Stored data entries
———
(** * A two-layer graph convolutional network over IEEE binary32 tensors

    Shallow embedding of the classes [SimpleGCNLayer] and [SimpleGCN] of
    [notebooks/01_GNN_intro.ipynb] together with the PyTorch tensor
    operations their [forward] methods call, and of the loops of the
    example cell that build the adjacency of the toy graph.

    Scalars are IEEE 754 binary32 numbers (PyTorch's default dtype), given
    by the parametric specification [SpecFloat] of the standard library at
    precision 24 and maximal exponent 128.  Tensors are two-dimensional,
    carry their shape, and every operation that PyTorch rejects with a
    shape error returns [None].

    Conventions of the embedding:
    - [SpecFloat] has a single NaN, so payloads and the sign of a NaN are
      not distinguished;
    - reductions ([torch.sum] along a row, the dot products of [torch.mm])
      accumulate from left to right starting at [0.0], each addition and
      each product being rounded to nearest, ties to even.  PyTorch's
      kernels may add in another order, which can depend on the shape, and
      may fuse a product with an addition; for this reason rows are
      compared between tensors of the same shape only, and a sum is said
      to be exact only where every partial sum is;
    - [torch.pow(x, -0.5)] is [1 / sqrt x], two correctly rounded
      operations;
    - [F.relu] is [max(x, 0)] and propagates NaN;
    - the weights drawn at random by [nn.Linear] are parameters of the
      constructors;
    - the functional embedding comes first; a second embedding over a store
      of tensors follows the same statements with their allocations and
      the one in-place assignment, and is used to state what a call may
      change. *)

From Stdlib Require Import ZArith List Bool Lia PeanoNat.
From Stdlib Require Import Floats.SpecFloat.
Import ListNotations.

Local Open Scope Z_scope.

(** ** Binary32 scalars *)

Definition prec : Z := 24.
Definition emax : Z := 128.

Definition f32 : Type := spec_float.

Definition fadd : f32 -> f32 -> f32 := SFadd prec emax.
Definition fmul : f32 -> f32 -> f32 := SFmul prec emax.
Definition fdiv : f32 -> f32 -> f32 := SFdiv prec emax.
Definition fsqrt : f32 -> f32 := SFsqrt prec emax.

(** The literals [0.0] and [1.0]. *)
Definition f0 : f32 := S754_zero false.
Definition f1 : f32 := S754_finite false 8388608 (-23).

(** Bitwise equality (all NaNs are identified). *)
Definition f32_eqb (x y : f32) : bool :=
  match x, y with
  | S754_zero a, S754_zero b => Bool.eqb a b
  | S754_infinity a, S754_infinity b => Bool.eqb a b
  | S754_nan, S754_nan => true
  | S754_finite a m e, S754_finite b m' e' =>
      Bool.eqb a b && Pos.eqb m m' && Z.eqb e e'
  | _, _ => false
  end.

(** Classification predicates. *)
Definition is_nan (x : f32) : bool :=
  match x with S754_nan => true | _ => false end.

Definition is_inf (x : f32) : bool :=
  match x with S754_infinity _ => true | _ => false end.

Definition is_zero (x : f32) : bool :=
  match x with S754_zero _ => true | _ => false end.

(** Neither NaN nor an infinity. *)
Definition is_finite (x : f32) : bool :=
  match x with S754_zero _ | S754_finite _ _ _ => true | _ => false end.

(** A binary32 datum: the mantissa and exponent of a finite number are in
    canonical form and in range. *)
Definition valid (x : f32) : bool := valid_binary prec emax x.

(** Sign bit clear or the value is a zero: [x >= 0] for a non-NaN [x]. *)
Definition nonneg (x : f32) : bool :=
  match x with
  | S754_zero _ => true
  | S754_infinity s => negb s
  | S754_finite s _ _ => negb s
  | S754_nan => false
  end.

(** [torch.pow(x, -0.5)] on one element.  The CPU kernel dispatches the
    exponent [-0.5] to the reciprocal square root, computed as
    [1 / sqrt x] with two correctly rounded operations. *)
Definition pow_neg_half (x : f32) : f32 := fdiv f1 (fsqrt x).

(** [F.relu] on one element: [max(x, 0)], NaN is propagated. *)
Definition relu1 (x : f32) : f32 :=
  match SFcompare x f0 with
  | Some Lt => f0
  | _ => x
  end.

(** ** Two-dimensional tensors *)

Record tensor : Type := mkT {
  nrows : nat;
  ncols : nat;
  elems : list (list f32)
}.

(** Entry [t[i, j]]. *)
Definition get (t : tensor) (i j : nat) : f32 :=
  nth j (nth i (elems t) []) f0.

(** The [r x c] tensor whose entry [(i, j)] is [f i j]. *)
Definition tab (r c : nat) (f : nat -> nat -> f32) : tensor :=
  mkT r c (map (fun i => map (fun j => f i j) (seq 0 c)) (seq 0 r)).

(** Every entry within the shape satisfies [p]. *)
Definition check_entries (p : f32 -> bool) (t : tensor) : bool :=
  forallb (fun i => forallb (fun j => p (get t i j)) (seq 0 (ncols t)))
          (seq 0 (nrows t)).

(** Broadcasting of one dimension: equal sizes, or one of them is 1. *)
Definition bdim (n m : nat) : option nat :=
  if Nat.eqb n m then Some n
  else if Nat.eqb n 1 then Some m
  else if Nat.eqb m 1 then Some n
  else None.

(** Index into a dimension of size [n] that may have been broadcast. *)
Definition bidx (n i : nat) : nat := if Nat.eqb n 1 then 0%nat else i.

(** Elementwise binary operation with PyTorch broadcasting. *)
Definition broadcast2 (op : f32 -> f32 -> f32) (a b : tensor) : option tensor :=
  match bdim (nrows a) (nrows b), bdim (ncols a) (ncols b) with
  | Some r, Some c =>
      Some (tab r c (fun i j =>
        op (get a (bidx (nrows a) i) (bidx (ncols a) j))
           (get b (bidx (nrows b) i) (bidx (ncols b) j))))
  | _, _ => None
  end.

(** [a * b] and [a + b] on tensors. *)
Definition torch_mul : tensor -> tensor -> option tensor := broadcast2 fmul.
Definition torch_add : tensor -> tensor -> option tensor := broadcast2 fadd.

(** Elementwise unary operation. *)
Definition tmap (f : f32 -> f32) (t : tensor) : tensor :=
  tab (nrows t) (ncols t) (fun i j => f (get t i j)).

(** Sum of the entries [f 0, ..., f (n-1)], accumulated from left to right
    starting at [0.0]. *)
Definition fsum (n : nat) (f : nat -> f32) : f32 :=
  fold_left (fun acc k => fadd acc (f k)) (seq 0 n) f0.

(** [torch.sum(t, dim=1, keepdim=True)]: an [(N, 1)] column of row sums. *)
Definition torch_sum_dim1_keepdim (t : tensor) : tensor :=
  tab (nrows t) 1 (fun i _ => fsum (ncols t) (get t i)).

(** [torch.pow(t, -0.5)]. *)
Definition torch_pow_neg_half (t : tensor) : tensor := tmap pow_neg_half t.

(** [t[torch.isinf(t)] = v]: entries that are infinite are overwritten. *)
Definition setitem_isinf (t : tensor) (v : f32) : tensor :=
  tmap (fun x => if is_inf x then v else x) t.

(** [t.transpose(0, 1)]. *)
Definition transpose (t : tensor) : tensor :=
  tab (ncols t) (nrows t) (fun i j => get t j i).

(** [torch.mm(a, b)]: each entry is a dot product accumulated from left to
    right starting at [0.0]. *)
Definition torch_mm (a b : tensor) : option tensor :=
  if Nat.eqb (ncols a) (nrows b) then
    Some (tab (nrows a) (ncols b) (fun i j =>
            fsum (ncols a) (fun k => fmul (get a i k) (get b k j))))
  else None.

(** [F.relu(t)]. *)
Definition F_relu (t : tensor) : tensor := tmap relu1 t.

(** [torch.eye(n)] and [torch.zeros(n, m)]. *)
Definition torch_eye (n : nat) : tensor :=
  tab n n (fun i j => if Nat.eqb i j then f1 else f0).

Definition torch_zeros (n m : nat) : tensor := tab n m (fun _ _ => f0).

(** ** [nn.Linear] *)

(** The parameters of a linear layer: [weight] has shape
    [(out_features, in_features)]; [bias] is absent when the layer is
    built with [bias=False]. *)
Record Linear : Type := mkLinear {
  weight : tensor;
  bias : option tensor
}.

(** [F.linear(x, weight, bias)]: [x @ weight.T], plus the bias row when
    there is one. *)
Definition F_linear (x : tensor) (l : Linear) : option tensor :=
  match torch_mm x (transpose (weight l)) with
  | Some y =>
      match bias l with
      | None => Some y
      | Some b => torch_add y b
      end
  | None => None
  end.

(** ** [SimpleGCNLayer] *)

Record SimpleGCNLayer : Type := mkLayer {
  linear : Linear
}.

(** [SimpleGCNLayer.__init__]: the linear map is created without bias.
    The randomly drawn initial weight is a parameter [w] of shape
    [(out_features, in_features)]. *)
Definition SimpleGCNLayer_init (w : tensor) : SimpleGCNLayer :=
  mkLayer (mkLinear w None).

(** [SimpleGCNLayer.forward(x, adj)], statement by statement. *)
Definition SimpleGCNLayer_forward
    (self : SimpleGCNLayer) (x adj : tensor) : option tensor :=
  let degree := torch_sum_dim1_keepdim adj in
  let degree_inv_sqrt := torch_pow_neg_half degree in
  let degree_inv_sqrt := setitem_isinf degree_inv_sqrt f0 in
  match torch_mul degree_inv_sqrt adj with
  | Some scaled =>
      match torch_mul scaled (transpose degree_inv_sqrt) with
      | Some adj_norm =>
          match torch_mm adj_norm x with
          | Some x => F_linear x (linear self)
          | None => None
          end
      | None => None
      end
  | None => None
  end.

(** The locals of [forward] as functions of [adj]: [degree],
    [degree_inv_sqrt] after the masked assignment, and [adj_norm]. *)
Definition degree (adj : tensor) : tensor := torch_sum_dim1_keepdim adj.

Definition degree_inv_sqrt (adj : tensor) : tensor :=
  setitem_isinf (torch_pow_neg_half (degree adj)) f0.

Definition adj_norm (adj : tensor) : option tensor :=
  match torch_mul (degree_inv_sqrt adj) adj with
  | Some scaled => torch_mul scaled (transpose (degree_inv_sqrt adj))
  | None => None
  end.

(** ** [SimpleGCN] *)

Record SimpleGCN : Type := mkGCN {
  gcn1 : SimpleGCNLayer;
  gcn2 : SimpleGCNLayer
}.

Definition SimpleGCN_init (w1 w2 : tensor) : SimpleGCN :=
  mkGCN (SimpleGCNLayer_init w1) (SimpleGCNLayer_init w2).

(** [SimpleGCN.forward(x, adj)]. *)
Definition SimpleGCN_forward
    (self : SimpleGCN) (x adj : tensor) : option tensor :=
  match SimpleGCNLayer_forward (gcn1 self) x adj with
  | Some h =>
      SimpleGCNLayer_forward (gcn2 self) (F_relu h) adj
  | None => None
  end.

(** ** The same methods over a store of tensors

    PyTorch tensors are mutable objects handled by reference.  To state
    which tensors a call may change, the methods are given a second time as
    programs over a store: every operation reads its operands from the
    store and allocates its result, and the masked assignment overwrites
    its target in place. *)

Definition ref : Type := nat.
Definition heap : Type := list tensor.

(** A computation that may raise (the result is [None]) and otherwise
    returns a value and the new store. *)
Definition Torch (A : Type) : Type := heap -> option (A * heap).

Definition ret {A : Type} (a : A) : Torch A := fun h => Some (a, h).

Definition bind {A B : Type} (c : Torch A) (k : A -> Torch B) : Torch B :=
  fun h => match c h with
           | Some (a, h') => k a h'
           | None => None
           end.

Notation "x <- c ;; k" := (bind c (fun x => k))
  (at level 61, c at next level, right associativity).

(** Allocation of a fresh tensor, read and in-place write. *)
Definition new (t : tensor) : Torch ref :=
  fun h => Some (length h, h ++ [t]).

Definition load (r : ref) : Torch tensor :=
  fun h => match nth_error h r with
           | Some t => Some (t, h)
           | None => None
           end.

Definition store (r : ref) (t : tensor) : Torch unit :=
  fun h => if Nat.ltb r (length h)
           then Some (tt, firstn r h ++ t :: skipn (S r) h)
           else None.

(** The result of an operation that may fail on shapes. *)
Definition new_or_raise (o : option tensor) : Torch ref :=
  match o with
  | Some t => new t
  | None => fun _ => None
  end.

Definition st_sum_dim1_keepdim (a : ref) : Torch ref :=
  t <- load a ;; new (torch_sum_dim1_keepdim t).

Definition st_pow_neg_half (a : ref) : Torch ref :=
  t <- load a ;; new (torch_pow_neg_half t).

(** [a[torch.isinf(a)] = v] writes into the tensor [a] itself. *)
Definition st_setitem_isinf (a : ref) (v : f32) : Torch unit :=
  t <- load a ;; store a (setitem_isinf t v).

Definition st_mul (a b : ref) : Torch ref :=
  ta <- load a ;; tb <- load b ;; new_or_raise (torch_mul ta tb).

(** The transposed view is only read, so it is given a cell of its own. *)
Definition st_transpose (a : ref) : Torch ref :=
  t <- load a ;; new (transpose t).

Definition st_mm (a b : ref) : Torch ref :=
  ta <- load a ;; tb <- load b ;; new_or_raise (torch_mm ta tb).

Definition st_relu (a : ref) : Torch ref :=
  t <- load a ;; new (F_relu t).

(** Module objects hold references to their parameters. *)
Record LinearObj : Type := mkLinearObj {
  weight_ref : ref;
  bias_ref : option ref
}.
———
Above are the entries; copy out every line among them that contains the word "fdiv".

Definition fdiv : f32 -> f32 -> f32 := SFdiv prec emax.
Definition pow_neg_half (x : f32) : f32 := fdiv f1 (fsqrt x).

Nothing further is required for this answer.